Figure 12 Bolted Retrofit Connection
CONCLUSIONS The paper outlines that for fatigue evaluation:
1 Calculated static stresses must be assumed to be as calculated unless field full
scale load tests on the member being evaluated show lower values,
2 Impacts may be assumed to be 40% of the AREMA Calculated values for Class 1
mainline track and wheel control unless similar tests on the actual member being
evaluated show lower values, and
3 For both parameters, the possibilities of measuring values that are lower are high
making testing a worthwhile exercise.
The change in philosophy on how to deal with tension members is outlined emphasizing
that gross section is appropriate for yield calculations and net section is appropriate for
ultimate tensile strength calculations while pointing out some inconsistencies due to the
way past test results have been reported.

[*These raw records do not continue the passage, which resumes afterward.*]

(** X7. No request gives a student a second application for a position: if
    every (student, position) pair occurs at most once among the applications,
    it still does after any [position_detail] request and after any
    [view_applicants] request. *)
Theorem one_application_per_pair_kept (db : Db) :
  one_application_per_pair db ->
  (forall new_id current_user pid submitted,
     one_application_per_pair
       (db_after (position_detail new_id db current_user pid submitted)))
  /\ (forall current_user pid form,
        one_application_per_pair
          (db_after (view_applicants db current_user pid form))).
Proof.
  intro Inv. split.
  - intros new_id cu pid submitted. unfold position_detail.
    destruct (get_position db pid) as [p|]; [|exact Inv].
    destruct submitted; [|exact Inv].
    destruct cu as [u|]; [|exact Inv].
    destruct (negb (String.eqb (User.role u) "student")); [exact Inv|].
    destruct (first_application db (User.id u) (Position.id p)) eqn:Hf;
      [exact Inv|].
    unfold one_application_per_pair in *. cbn [db_after applications].
    rewrite map_app. cbn [map Application.student_id Application.position_id].
    apply NoDup_app_one; [exact Inv|].
    apply first_application_none, Hf.
  - intros cu pid form. unfold view_applicants.
    destruct (get_position db pid) as [p|]; [|exact Inv].
    destruct (negb (String.eqb (User.role cu) "employer")
              || negb (Position.employer_id p =? User.id cu));
      [exact Inv|].
    destruct form as [f|]; [|exact Inv].
    destruct (first_application db (SelectForm.selected_student_id f) pid)
      as [a|]; [|exact Inv].
    assert (K : one_application_per_pair
                  (mkDb (users db)
                     (update_position (Position.id p)
                        (set_position_status "pending") (positions db))
                     (update_application (Application.id a)
                        (mark_selected (str_or (SelectForm.offer_letter f) ""))
                        (applications db))
                     (summaries db))).
    { unfold one_application_per_pair in *. cbn [applications].
      rewrite update_application_keys. exact Inv. }
    destruct (get_user _ _) as [s|]; [|exact K].
    rewrite call_eq.
    destruct (all_rules_pass s _); exact K.
Qed.

Lemma one_application_per_pair_kept_witness :
  one_application_per_pair
    (db_after (position_detail 3 applied_db (Some stud1) 1 true))
  /\ one_application_per_pair
       (db_after (view_applicants applied_db emp 1 (Some select_stud1))).
Proof.
  assert (I : one_application_per_pair applied_db).
  { repeat constructor; cbn; intuition discriminate. }
  destruct (one_application_per_pair_kept applied_db I) as [A B].
  split; [apply A|apply B].
Defined.
Lemma hex_value_digit n : 0 ≤ n < 16 → hex_value (hex_digit n) = Some n.
Proof.
  intros Hn. unfold hex_value, hex_digit. destruct (Z.ltb_spec n 10).
  - rewrite (proj2 (Z.leb_le 48 _)), (proj2 (Z.leb_le _ 57)) by lia. simpl. f_equal. lia.
  - rewrite (proj2 (Z.leb_gt _ 57)), andb_false_r by lia.
    rewrite (proj2 (Z.leb_le 97 _)), (proj2 (Z.leb_le _ 102)) by lia. simpl. f_equal. lia.
Qed.

(** Decoding an encoded byte sequence gives it back. *)
Lemma hex_round_trip l :
  Forall (λ b, 0 ≤ b < 256) l → hex_DecodeString (hex_EncodeToString l) = Ok l.
Proof.
  intros Hl. unfold hex_DecodeString, hex_EncodeToString.
  assert (Hhalf : ∀ b, 0 ≤ b < 256 → 0 ≤ b / 16 < 16 ∧ 0 ≤ b mod 16 < 16).
  { intros b Hb. pose proof (Z.mod_pos_bound b 16 ltac:(lia)).
    split; [split; [apply Z.div_pos; lia|apply Z.div_lt_upper_bound; lia]|done]. }
  rewrite bytes_of_string.
  - assert (hex_decode (hex_encode l) = Some l) as ->; [|done].
    induction Hl as [|b l Hb _ IH]; [done|]. cbn [hex_encode hex_decode].
    destruct (Hhalf b Hb) as [H1 H2].
    rewrite (hex_value_digit _ H1), (hex_value_digit _ H2), IH.
    cbn -[Z.div Z.modulo Z.mul Z.add]. do 2 f_equal.
    pose proof (Z.div_mod b 16 ltac:(lia)). lia.
  - assert (∀ n, 0 ≤ n < 16 → 0 ≤ hex_digit n < 256) as Hd.
    { intros n Hn. unfold hex_digit. case_match; lia. }
    induction Hl as [|b l Hb _ IH]; cbn [hex_encode]; [constructor|].
    destruct (Hhalf b Hb). repeat (constructor; [by apply Hd|]). exact IH.
Qed.

(** ** UTF-8 ([unicode/utf8])

    [DecodeRune] follows the package's acceptance table: the first byte fixes the length
    and the range allowed for the second byte; anything else is [RuneError], width 1. *)
Definition RuneError : Z := 65533.

Definition is_cont (b : Z) : bool := (128 <=? b) && (b <=? 191).

(** For a lead byte: number of bytes and the accepted range of the second byte. *)
Definition lead_info (b : Z) : option (nat * Z * Z) :=
  if (194 <=? b) && (b <=? 223) then Some (2%nat, 128, 191)
  else if b =? 224 then Some (3%nat, 160, 191)
  else if b =? 237 then Some (3%nat, 128, 159)
  else if (225 <=? b) && (b <=? 239) then Some (3%nat, 128, 191)
  else if b =? 240 then Some (4%nat, 144, 191)
  else if (241 <=? b) && (b <=? 243) then Some (4%nat, 128, 191)
  else if b =? 244 then Some (4%nat, 128, 143)
  else None.

(** [utf8.DecodeRuneInString]: the rune and its width; width 0 only on the empty string. *)
Definition DecodeRune (l : list Z) : Z * nat :=
  match l with
  | [] => (RuneError, 0%nat)
  | b0 :: r =>
      if b0 <? 128 then (b0, 1%nat)
      else match lead_info b0 with
           | None => (RuneError, 1%nat)
           | Some (n, lo, hi) =>
               match n, r with
               | 2%nat, b1 :: _ =>
                   if (lo <=? b1) && (b1 <=? hi)
                   then (Z.lor (Z.shiftl (Z.land b0 31) 6) (Z.land b1 63), 2%nat)
                   else (RuneError, 1%nat)
               | 3%nat, b1 :: b2 :: _ =>
                   if (lo <=? b1) && (b1 <=? hi) && is_cont b2
                   then (Z.lor (Z.shiftl (Z.land b0 15) 12)
                           (Z.lor (Z.shiftl (Z.land b1 63) 6) (Z.land b2 63)), 3%nat)
                   else (RuneError, 1%nat)
               | 4%nat, b1 :: b2 :: b3 :: _ =>
                   if (lo <=? b1) && (b1 <=? hi) && is_cont b2 && is_cont b3
                   then (Z.lor (Z.shiftl (Z.land b0 7) 18)
                           (Z.lor (Z.shiftl (Z.land b1 63) 12)
                              (Z.lor (Z.shiftl (Z.land b2 63) 6) (Z.land b3 63))), 4%nat)
                   else (RuneError, 1%nat)
               | _, _ => (RuneError, 1%nat)
               end
           end
  end.

(** The runes [for _, r := range s] visits; one unit of fuel per byte is enough. *)
Fixpoint runes_go (fuel : nat) (l : list Z) : list Z :=
  match fuel, l with
  | S fuel', _ :: _ => let '(r, n) := DecodeRune l in r :: runes_go fuel' (drop n l)
  | _, _ => []
  end.
Definition runes (l : list Z) : list Z := runes_go (length l) l.

(** [utf8.RuneCountInString]. *)
Definition RuneCountInString (s : string) : Z := Z.of_nat (length (runes (bytes_of s))).

Definition RuneStart (b : Z) : bool := negb (is_cont b).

Finally an example of a hanger riveted connection fatigue failure is illustrated, and a
potential pin connection failure is also shown.
ACKNOWLEDGEMENT
The writer acknowledges the staff at CN who assisted him in his 37 years with the CN-IC
System together with Modjeski & Masters Inc. for their continued support and
encouragement.
REFERENCES
1 American Railway Engineering and Maintenance of Way Association Manual of
Recommended Practice, Chapter 15, 2003, AREMA, Landover, MA
2 Committee on Iron and Steel Structures, Stress Distribution in Bridge Frames –
Floorbeam Hangers, Proceedings AREA Vol. 51, 1950, pp. 470-503
3 James Michalos and J.M. Louw, Vol. 58, pages 1 - 51, AREA Proceedings 1957
4 Byers, William G., “Impact from Railway Loading on Steel Girder Spans”, ASCE
J. of Structural Division, Vol. 96, No, ST^, June 1970, pp 1093 – 1103
5 Fisher, J.W., “Fatigue and Fracture in Steel Bridges – Case Studies” J. Wiley
1984, particularly page 32.
6 Sweeney, R.A.P., “Load Spectrum for Fraser River Bridge at New
Westminster, B.C.”, Proceedings A.R.E.A., Volume 77, Bulletin 658,
June-July 1976, A.R.E.A., Washington, D.C.
7 Fisher, J.W., Daniels, J.H., “An Investigation of the Estimated Damage in
Members of the 380 ft. Main Span, Fraser River Bridge”, Proceedings A.R.E.A.,
Volume 77, Bulletin 658, June-July 1976, A.R.E.A., Washington, D.C.